(* ===== verification/AssistAudio.v ===== *)
(** The microphone of the assist (assist_audio.cpp, [capture_loop]) and the
    wake word monitor (wake_word_listener.cpp, [monitor_loop]): frames of 320
    samples cut out of the byte stream of arecord, the level shown on the
    screen, and the lines of the detector. *)
From S2P Require Import Prelude CString Lines.
From stdpp Require Import list.
#[local] Open Scope Z_scope.

Module AssistAudio.

Definition kMonoSamplesPerFrame : nat := 320.
Definition kStereoSamplesPerFrame : nat := kMonoSamplesPerFrame * 2.

(** [sizeof(stereo)] *)
Definition stereo_size : nat := 2 * kStereoSamplesPerFrame.

(** An [int16_t] in the byte order of the device. *)
Definition sample_at (stereo : bytes) (i : nat) : Z :=
  let v := nth (2 * i) stereo 0 + 256 * nth (2 * i + 1) stereo 0 in
  (v + 2 ^ 15) mod 2 ^ 16 - 2 ^ 15.

Definition mono_of (stereo : bytes) : list Z := map (fun i => sample_at stereo (i * 2)) (seq 0 kMonoSamplesPerFrame).

(** The loop over a frame that finds the peak (also the one of the handler in
    main.cpp). *)
Definition peak_of (samples : list Z) : Z :=
  fold_left (fun peak sample =>
    let magnitude := if sample <? 0 then - sample else sample in
    if peak <? magnitude then magnitude else peak) samples 0.

(** [stereo] up to [bytes_used], the level, the frame count and the frames the
    handler got. *)
Record Capture := mkCapture { stereo : bytes; level_percent : Z; frame_count : Z; frames : list (list Z) }.

Definition initial_capture : Capture := mkCapture [] 0 0 [].

(** After a [read] that returned [data]. *)
Definition on_read (c : Capture) (data : bytes) : Capture :=
  let stereo := stereo c ++ data in
  if negb (length stereo =? stereo_size)%nat then mkCapture stereo (level_percent c) (frame_count c) (frames c)
  else
    let mono := mono_of stereo in
    mkCapture [] (Z.quot (peak_of mono * 100) 32768) (u64 (frame_count c + 1)) (frames c ++ [mono]).

(** [capture_loop] over what successive calls of [read] can return: [-1] is a
    retry (nothing to read yet, EINTR, EAGAIN); no byte is the end. *)
Fixpoint capture_loop (counts : list Z) (incoming : bytes) (c : Capture) : Capture * bytes :=
  match counts with
  | [] => (c, incoming)
  | count :: counts =>
      if count <? 0 then capture_loop counts incoming c
      else
        let bytes_left := (stereo_size - length (stereo c))%nat in
        let data := take (Nat.min (Z.to_nat count) bytes_left) incoming in
        if is_empty data then (c, incoming)
        else capture_loop counts (drop (length data) incoming) (on_read c data)
  end.

(** ** The wake word *)

(** The body of the loop over the lines: how often the handler is called. *)
Definition on_wake_line (calls : Z) (line : bytes) : Z := if starts_with line (str "WAKE ") then calls + 1 else calls.

Definition monitor_loop (chunks : list bytes) : bytes * Z := fold_left (feed on_wake_line) chunks ([], 0).

(** ** Lemmas *)

Lemma sample_range s i : - 2 ^ 15 <= sample_at s i < 2 ^ 15.
Proof.
  unfold sample_at. pose proof (Z.mod_pos_bound (nth (2 * i) s 0 + 256 * nth (2 * i + 1) s 0 + 2 ^ 15) (2 ^ 16) ltac:(lia)). lia.
Qed.

Lemma peak_range samples : Forall (fun x => - 2 ^ 15 <= x < 2 ^ 15) samples -> 0 <= peak_of samples <= 32768.
Proof.
  unfold peak_of. assert (G : forall p, 0 <= p <= 32768 -> Forall (fun x => - 2 ^ 15 <= x < 2 ^ 15) samples ->
    0 <= fold_left (fun peak sample => let magnitude := if sample <? 0 then - sample else sample in
      if peak <? magnitude then magnitude else peak) samples p <= 32768); [|apply G; lia].
  induction samples as [|x l IH]; intros p Hp H; cbn [fold_left]; [lia|].
  apply Forall_cons in H as [Hx H]. apply IH; [|exact H]. cbn zeta. case_ifs.
Qed.

Lemma mono_range s : Forall (fun x => - 2 ^ 15 <= x < 2 ^ 15) (mono_of s).
Proof. apply Forall_map, List.Forall_forall. intros i _. apply sample_range. Qed.

Lemma level_range p : 0 <= p <= 32768 -> 0 <= Z.quot (p * 100) 32768 <= 100.
Proof. intros H. rewrite Z.quot_div_nonneg by lia. split; [apply Z.div_pos; lia|apply Z.div_le_upper_bound; lia]. Qed.

(** The frames of a stream whose whole blocks are [blocks]. *)
Definition captured (c : Capture) (blocks : list bytes) : Prop :=
  Forall (fun b => length b = stereo_size) blocks /\ (length (stereo c) < stereo_size)%nat /\
  frames c = map mono_of blocks /\
  level_percent c = match last blocks with None => 0 | Some b => Z.quot (peak_of (mono_of b) * 100) 32768 end.

Lemma on_read_captured c blocks data :
  captured c blocks -> (length (stereo c) + length data <= stereo_size)%nat ->
  exists blocks', captured (on_read c data) (blocks ++ blocks') /\
    concat blocks' ++ stereo (on_read c data) = stereo c ++ data.
Proof.
  intros (Hb & Hl & Hf & Hp) Hd. unfold on_read. destruct (Nat.eqb_spec (length (stereo c ++ data)) stereo_size) as [E|E]; cbn [negb].
  - exists [stereo c ++ data]. split; [|cbn [concat stereo]; by rewrite !app_nil_r].
    split; [apply Forall_app; split; [exact Hb|by constructor]|]. cbn [stereo frames level_percent].
    split; [change (length []) with 0%nat; unfold stereo_size, kStereoSamplesPerFrame, kMonoSamplesPerFrame; lia|].
    rewrite Hf, map_app, last_snoc. done.
  - exists []. rewrite app_nil_r. split; [|done]. split; [exact Hb|]. cbn [stereo frames level_percent].
    split; [rewrite length_app in *; lia|done].
Qed.

Lemma capture_loop_captured counts : forall incoming c blocks,
  captured c blocks ->
  exists blocks', captured (fst (capture_loop counts incoming c)) (blocks ++ blocks') /\
    concat blocks' ++ stereo (fst (capture_loop counts incoming c)) ++ snd (capture_loop counts incoming c)
    = stereo c ++ incoming.
Proof.
  induction counts as [|n counts IH]; intros incoming c blocks H; cbn [capture_loop].
  { exists []. by rewrite app_nil_r. }
  destruct (n <? 0); [by apply IH|].
  set (data := take _ incoming). destruct (is_empty data) eqn:E; [exists []; by rewrite app_nil_r|].
  assert (Hd : (length (stereo c) + length data <= stereo_size)%nat).
  { destruct H as (_ & Hl & _). unfold data. rewrite length_take. lia. }
  destruct (on_read_captured c blocks data H Hd) as (b1 & H1 & E1).
  destruct (IH (drop (length data) incoming) (on_read c data) (blocks ++ b1) H1) as (b2 & H2 & E2).
  exists (b1 ++ b2). rewrite app_assoc. split; [exact H2|]. rewrite concat_app, <- app_assoc, E2.
  rewrite app_assoc, E1, <- app_assoc. f_equal.
  assert (Et : take (length data) incoming = data).
  { unfold data at 2. rewrite <- (take_drop (Nat.min (Z.to_nat n) (stereo_size - length (stereo c))) incoming) at 1.
    apply take_app_length. }
  rewrite <- (take_drop (length data) incoming) at 2. by rewrite Et.
Qed.

(** ** Properties *)

(** However arecord's output arrives, the handler gets one frame of 320
    samples (the left channel) per 1280 bytes of the stream, in order and
    without loss, the bytes of an unfinished frame are kept, and the level that
    is shown stays between 0 and 100, even for the sample -32768. *)
Theorem capture_correct counts incoming :
  let '(c, unread) := capture_loop counts incoming initial_capture in
  exists blocks,
    incoming = concat blocks ++ stereo c ++ unread /\ Forall (fun b => length b = 1280%nat) blocks /\
    (length (stereo c) < 1280)%nat /\ frames c = map mono_of blocks /\
    Forall (fun f => length f = 320%nat) (frames c) /\ 0 <= level_percent c <= 100.
Proof.
  destruct (capture_loop_captured counts incoming initial_capture []) as (blocks & (Hb & Hl & Hf & Hp) & E).
  { split; [constructor|]. split; [apply Nat.ltb_lt; reflexivity|done]. }
  destruct (capture_loop counts incoming initial_capture) as [c unread]. cbn [fst snd app] in *.
  exists blocks. split; [by rewrite E|]. split; [exact Hb|]. split; [exact Hl|]. split; [exact Hf|]. split.
  - rewrite Hf. apply Forall_map, List.Forall_forall. intros b _. unfold mono_of. rewrite length_map. apply length_seq.
  - rewrite Hp. destruct (last blocks); [|lia]. apply level_range, peak_range, mono_range.
Qed.

(** The wake handler is called once per line that starts with "WAKE ",
    however the output of the detector is cut, and never for a line that is not
    finished. *)
Theorem wake_once_per_line chunks ls rest :
  concat chunks = concat (map (fun l => l ++ [10]) ls) ++ rest ->
  Forall (Forall (fun b => b <> 10)) ls -> Forall (fun b => b <> 10) rest ->
  monitor_loop chunks = (rest, zlen (List.filter (fun l => starts_with l (str "WAKE ")) ls)).
Proof.
  intros E Hl Hr. unfold monitor_loop. rewrite (feed_lines on_wake_line chunks ls rest 0 E Hl Hr). f_equal.
  assert (G : forall n, fold_left on_wake_line ls n = n + zlen (List.filter (fun l => starts_with l (str "WAKE ")) ls)).
  { clear. induction ls as [|l ls IH]; intros n; cbn [fold_left List.filter]; [change (zlen []) with 0; lia|].
    rewrite IH. unfold on_wake_line. destruct (starts_with l (str "WAKE ")); cbn [length]; lia. }
  rewrite G. lia.
Qed.

Lemma wake_once_per_line_witness :
  monitor_loop [str "INFO load" ++ [10] ++ str "WA"; str "KE 0.98" ++ [10]; str "WAKE"] = (str "WAKE", 1).
Proof.
  apply (wake_once_per_line _ [str "INFO load"; str "WAKE 0.98"] (str "WAKE")).
  - vm_compute. reflexivity.
  - do 2 (apply List.Forall_cons; [apply neq_check; vm_compute; reflexivity|]). constructor.
  - apply neq_check. vm_compute. reflexivity.
Defined.
End AssistAudio.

· · · · · · ·

## The task
Please copy, without any change, the lines of the material from the first through the one containing "wake word monitor". Write nothing else.

## Your response
(* ===== verification/AssistAudio.v ===== *)
(** The microphone of the assist (assist_audio.cpp, [capture_loop]) and the
    wake word monitor (wake_word_listener.cpp, [monitor_loop]): frames of 320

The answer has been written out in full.